Your task
Among the entries below, one stretch runs from the line that contains "split; [by rewrite (mp_user" through the line that contains "Lemma table_walker_walks m". Repeat that stretch exactly, ends included, and only that.

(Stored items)

---*---

Lemma kernel_fork_user_run s L i r flags fn args ts rs pages :
  let p := page_addr i + VIRTUAL_ADDRESS_START in
  let cur := current (k_sched s) in
  parent_space s L ts pages -> free_list s = i :: r -> (5 * length pages <= length r)%nat ->
  0 <= n_tasks (k_sched s) < 64 -> length (task_array (k_sched s)) = 64%nat ->
  p <> cur -> 0 <= cur < 2 ^ 64 -> k_tasks s !! cur = Some ts -> preempt_count ts = 0 ->
  k_regs s !! get_task_pt_regs cur = Some rs -> Z.land flags TASK_FLAGS_KERNEL_THREAD = 0 ->
  exists s' L' mm' copies, kernel_fork mmu ret_from_fork flags fn args s = Ok (n_tasks (k_sched s)) s'
    /\ k_tasks s' = <[p := new_process ret_from_fork p flags (priority ts) mm']> (k_tasks s)
    /\ k_sched s' = SchedGlobals cur (<[Z.to_nat (n_tasks (k_sched s)) := p]> (task_array (k_sched s))) (u8 (n_tasks (k_sched s) + 1))
    /\ k_timers s' = k_timers s /\ forked s s' L L' p mm' ts rs pages copies.
Proof.
  intros p cur PS EF Hr Hn Hlen N Hcur Ec Pc Er Hfl. subst cur.
  destruct (fork_start_run mmu ret_from_fork s i r ts flags fn args (ps_mapped _ _ _ _ PS) EF Ec) as (s3 & FS & ->).
  fold p in FS |- *. destruct (fork_started_frame _ _ _ _ FS) as (Es & Em & Ecpu). destruct FS as [Et Eg (s2 & F & E3)].
  destruct (free_list_next s i r EF) as [Hi _]. destruct (page_index_value i Hi) as [B _].
  assert (Hp : 0 <= p < 2 ^ 64) by (unfold p, VIRTUAL_ADDRESS_START; lia).
  set (s1 := bump 1 (current (k_sched s)) s) in *. set (s4 := with_regs (<[get_task_pt_regs p := set_reg0 0 rs]> (k_regs s3)) s3).
  assert (PS1 : parent_space s1 L ts pages).
  { destruct PS as [W HM ? ? SP ? ?]. split; try done; [by apply (tables_wf_ext s s1)|].
    eapply (space_pages_kept s s1 L L); [done|by eapply (data_kept_ext s s); [..|apply data_kept_refl]|done]. }
  assert (Em4 : k_mem s4 = k_mem s2) by (cbn; by rewrite E3). assert (Ep4 : k_pages s4 = k_pages s2) by (cbn; by rewrite E3).
  pose proof (parent_space_fresh s1 s2 s4 L i ts (add_preempt 1 ts) pages PS1 Hi F Em4 Ep4 Ecpu eq_refl) as PS4.
  assert (E4 : k_tasks s4 !! current (k_sched s4) = Some (add_preempt 1 ts)).
  { cbn. by rewrite Es, Et, lookup_insert_ne, alter_by, Ec, Z.eqb_refl by done. }
  assert (F4 : (5 * length pages <= length (free_list s4))%nat).
  { rewrite (free_list_ext s4 s2), (free_list_fresh s1 s2 i r) by (done || by rewrite (free_list_ext s1 s)). done. }
  assert (E4p : k_tasks s4 !! p = Some zero_task) by (cbn; by rewrite Et, lookup_insert_eq).
  destruct (copy_virtual_memory_run s4 L (add_preempt 1 ts) pages p PS4 E4) as (s5 & L' & t' & copies & R5 & C & Hl);
    [cbn; by rewrite Es|done|done|].
  assert (E5 : k_sched s5 = k_sched s /\ k_regs s5 = k_regs s4 /\ k_timers s5 = k_timers s /\ k_tasks s5 = <[p := t']> (k_tasks s4)).
  { pose proof (cp_tasks _ _ _ _ _ _ _ _ _ C). rewrite (cp_frame _ _ _ _ _ _ _ _ _ C). by repeat split. }
  destruct E5 as (Es5 & Er5 & Em5 & Et5).
  pose proof (fork_tail_run ret_from_fork s5 flags p t' (add_preempt 1 ts)) as R6.
  rewrite Es5, Et5, lookup_insert_eq, lookup_insert_ne in R6 by done. cbn [s4 k_tasks k_sched with_regs] in R6, E4.
  rewrite Es in E4. specialize (R6 N eq_refl E4 Hn Hlen).
  eexists _, L', (t_mm t'), copies. split; [|split; [|split; [|split]]].
  - rewrite <- R6. unfold fork_copy. rewrite Hfl. cbn [negb Z.eqb]. unfold get_current_task. rewrite !bind_assoc, bind_get, Es.
    rewrite bind_assoc. assert (Rr : get_regs (get_task_pt_regs (current (k_sched s))) s3 = Ok rs s3).
    { unfold get_regs. rewrite Eg, lookup_insert_ne, Er; [done|]. intros E. apply N. by apply get_task_pt_regs_inj. }
    rewrite (bind_ok _ _ _ _ _ Rr). unfold put_regs. rewrite bind_assoc, bind_put. fold s4.
    by rewrite bind_assoc, (bind_ok _ _ _ _ _ R5), bind_ret.
  - unfold fork_done. cbn [k_tasks with_tasks with_sched]. rewrite Es5, Et5, insert_insert_eq. cbn [s4 k_tasks with_regs].
    rewrite Et, insert_insert_eq, (fork_tasks _ _ _ ts) by done. f_equal.
    by rewrite (cp_rest _ _ _ _ _ _ _ _ _ C).
  - unfold fork_done. cbn [k_sched with_tasks with_sched]. by rewrite Es5.
  - exact Em5.
  - set (s' := fork_done _ _ _).
    assert (FK : forked s1 s' L L' p (t_mm t') ts rs pages copies).
    { apply (copying_forked s1 s2 s4 s5 s' L L' i p ts t' rs pages copies PS1 Hi F Em4 Ep4 C Hl eq_refl eq_refl).
      cbn. rewrite Er5. cbn. by rewrite Eg, insert_insert_eq. }
    destruct FK. split; try done. intros k va j q o Ek Eq Ho. rewrite (page_used_ext s s1) by done. by eapply fk_content0.
Qed.

End kernel_fork_user.
End user_fork.

(** ** A concrete instance: a process with one page *)

(** The processor that follows the tables. *)
Definition table_walker (m : mem) (root va : Z) : option Z :=
  p ← walk 3 m root va; Some (p + VIRTUAL_ADDRESS_START + va mod 4096).

Lemma sched_inv_mm s s' p mm : sched_inv s -> k_tasks s' = alter (set_mm mm) p (k_tasks s) ->
  k_sched s' = k_sched s -> k_timers s' = k_timers s -> sched_inv s'.
Proof.
  intros [W B (q & tq & Hq & Hq0 & Eq & Sq & Pq)] Et Es Em.
  assert (F : tasks_by (fun q t => if q =? p then set_mm mm t else t) s s') by (intros q'; rewrite Et; apply alter_by).
  split.
  - eapply sched_wf_by; [done|exact F| |by rewrite Es|rewrite Es; apply W|eapply timers_wf_by; [apply W|exact F|done]].
    intros q' t Ht. cbn. by destruct (q' =? p).
  - intros q' t Hq' Hq0' E. rewrite Es in Hq' |- *. rewrite F in E. destruct (k_tasks s !! q') as [t0|] eqn:E0; cbn in E; [|done].
    injection E as <-. destruct (B q' t0 Hq' Hq0' E0) as [B1 B2]. rewrite <- B1. by destruct (q' =? p).
  - exists q, (if q =? p then set_mm mm tq else tq). rewrite Es. split; [done|]. split; [done|]. rewrite F, Eq. split; [done|].
    by destruct (q =? p).
Qed.

(** The running task of [fork_sample] with the address space [mm], its tables in use. *)
Definition running_in (x : kstate) (mm : mm_t) : kstate :=
  with_cpu (Cpu zero_context (pagedirectory mm) true) (with_regs {[get_task_pt_regs 4096 := zero_regs]} x).

Lemma many_pages : (10 <= length (1%Z :: seqZ 2 (MM_NUM_OF_PAGES - 2)%Z))%nat.
Proof.
  cbn [length]. rewrite length_seqZ, num_pages. assert (9 <= Z.to_nat (1039360 - 2))%nat; [|lia].
  apply Nat2Z.inj_le. rewrite Z2Nat.id; lia.
Qed.

Lemma one_page_ready : exists s L ts i r, sched_inv s /\ parent_space s L ts [(0x2000, 0)] /\ free_list s = i :: r
  /\ (5 <= length r)%nat /\ k_sched s = k_sched fork_sample /\ k_tasks s !! 4096 = Some ts
  /\ k_regs s !! get_task_pt_regs 4096 = Some zero_regs.
Proof.
  set (t := sample_task TASK_STATE_RUNNING 2 1 0).
  assert (SO : space_ok fork_sample ∅ 4096 t).
  { split; [by split; intros p n; rewrite ?lookup_empty|apply pages_taken_mapped|done|by left|cbn; lia|cbn; lia]. }
  assert (EF : free_list fork_sample = 0 :: 1 :: seqZ 2 (MM_NUM_OF_PAGES - 2)) by (etrans; [by apply free_list_ext|apply free_list_boot]).
  destruct (take_and_map_run fork_sample ∅ 4096 t 0x2000 0 _ SO EF many_left) as (s1 & x & L & t' & R & _ & _ & M & T & F1).
  pose proof (next_free_page_run fork_sample (so_mapped _ _ _ _ SO)) as Ry. rewrite EF in Ry.
  destruct Ry as (y & Ry & (_ & U & _) & H0 & EF1). rewrite R in Ry. injection Ry as <-.
  assert (D0 : data_page s1 ∅ 0) by (split; [done|split; [by rewrite U|apply lookup_empty]]).
  destruct (mp_data _ _ _ _ _ _ _ _ _ M 0 D0) as [D _].
  pose proof (mp_free _ _ _ _ _ _ _ _ _ M) as HF. rewrite EF1 in HF. pose proof many_pages as MP.
  pose proof (mp_tasks _ _ _ _ _ _ _ _ _ M) as Et. replace (k_tasks s1) with (k_tasks fork_sample) in Et by (by rewrite F1).
  set (s := running_in x (t_mm t')). exists s, L, t'. destruct (free_list x) as [|i r] eqn:Ex; [cbn in HF, MP; lia|].
  assert (Es : k_sched x = k_sched fork_sample) by (rewrite (mp_frame _ _ _ _ _ _ _ _ _ M); by rewrite F1).
  exists i, r. split; [|split; [|split; [|split; [|split; [|split]]]]].
  - apply (sched_inv_mm fork_sample s 4096 (t_mm t')); [by apply tasks_on_inv| |exact Es|].
    + cbn [s running_in k_tasks with_cpu with_regs]. rewrite Et. apply map_eq. intros q. rewrite alter_by.
      destruct (Z.eqb_spec q 4096) as [->|]; [|by rewrite lookup_insert_ne, option_fmap_id].
      rewrite lookup_insert_eq. by rewrite (mp_rest _ _ _ _ _ _ _ _ _ M) at 1.
    + cbn. rewrite (mp_frame _ _ _ _ _ _ _ _ _ M). cbn. by rewrite F1.
  - split; [by apply (tables_wf_ext x s); [..|apply M]|by apply (pages_mapped_ext x); [|apply M]|apply M|done| |repeat constructor; by apply not_elem_of_nil|cbn; lia].
    split; [by rewrite (mp_count _ _ _ _ _ _ _ _ _ M)|]. intros [|k] va j E; [|done]. injection E as <- <-.
    split; [by rewrite (mp_user _ _ _ _ _ _ _ _ _ M)|]. split; [done|]. split; [|by apply (data_page_ext x)].
    specialize (T 0x2000). rewrite bool_decide_eq_true_2 in T by done. unfold translate in T. rewrite Et, lookup_insert_eq in T.
    cbn [mbind option_bind] in T. by destruct (_ =? 0).
  - etrans; [by apply (free_list_ext s x)|done].
  - cbn in HF, MP. lia.
  - exact Es.
  - cbn. by rewrite Et, lookup_insert_eq.
  - cbn. apply lookup_singleton_eq.
Qed.

Lemma table_walker_walks m root va p : walk 3 m root va = Some p -> table_walker m root va = Some (p + VIRTUAL_ADDRESS_START + va mod 4096).
Proof. intros E. unfold table_walker. by rewrite E. Qed.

---*---

Exercise solution
    split; [by rewrite (mp_user _ _ _ _ _ _ _ _ _ M)|]. split; [done|]. split; [|by apply (data_page_ext x)].
    specialize (T 0x2000). rewrite bool_decide_eq_true_2 in T by done. unfold translate in T. rewrite Et, lookup_insert_eq in T.
    cbn [mbind option_bind] in T. by destruct (_ =? 0).
  - etrans; [by apply (free_list_ext s x)|done].
  - cbn in HF, MP. lia.
  - exact Es.
  - cbn. by rewrite Et, lookup_insert_eq.
  - cbn. apply lookup_singleton_eq.
Qed.

Lemma table_walker_walks m root va p : walk 3 m root va = Some p -> table_walker m root va = Some (p + VIRTUAL_ADDRESS_START + va mod 4096).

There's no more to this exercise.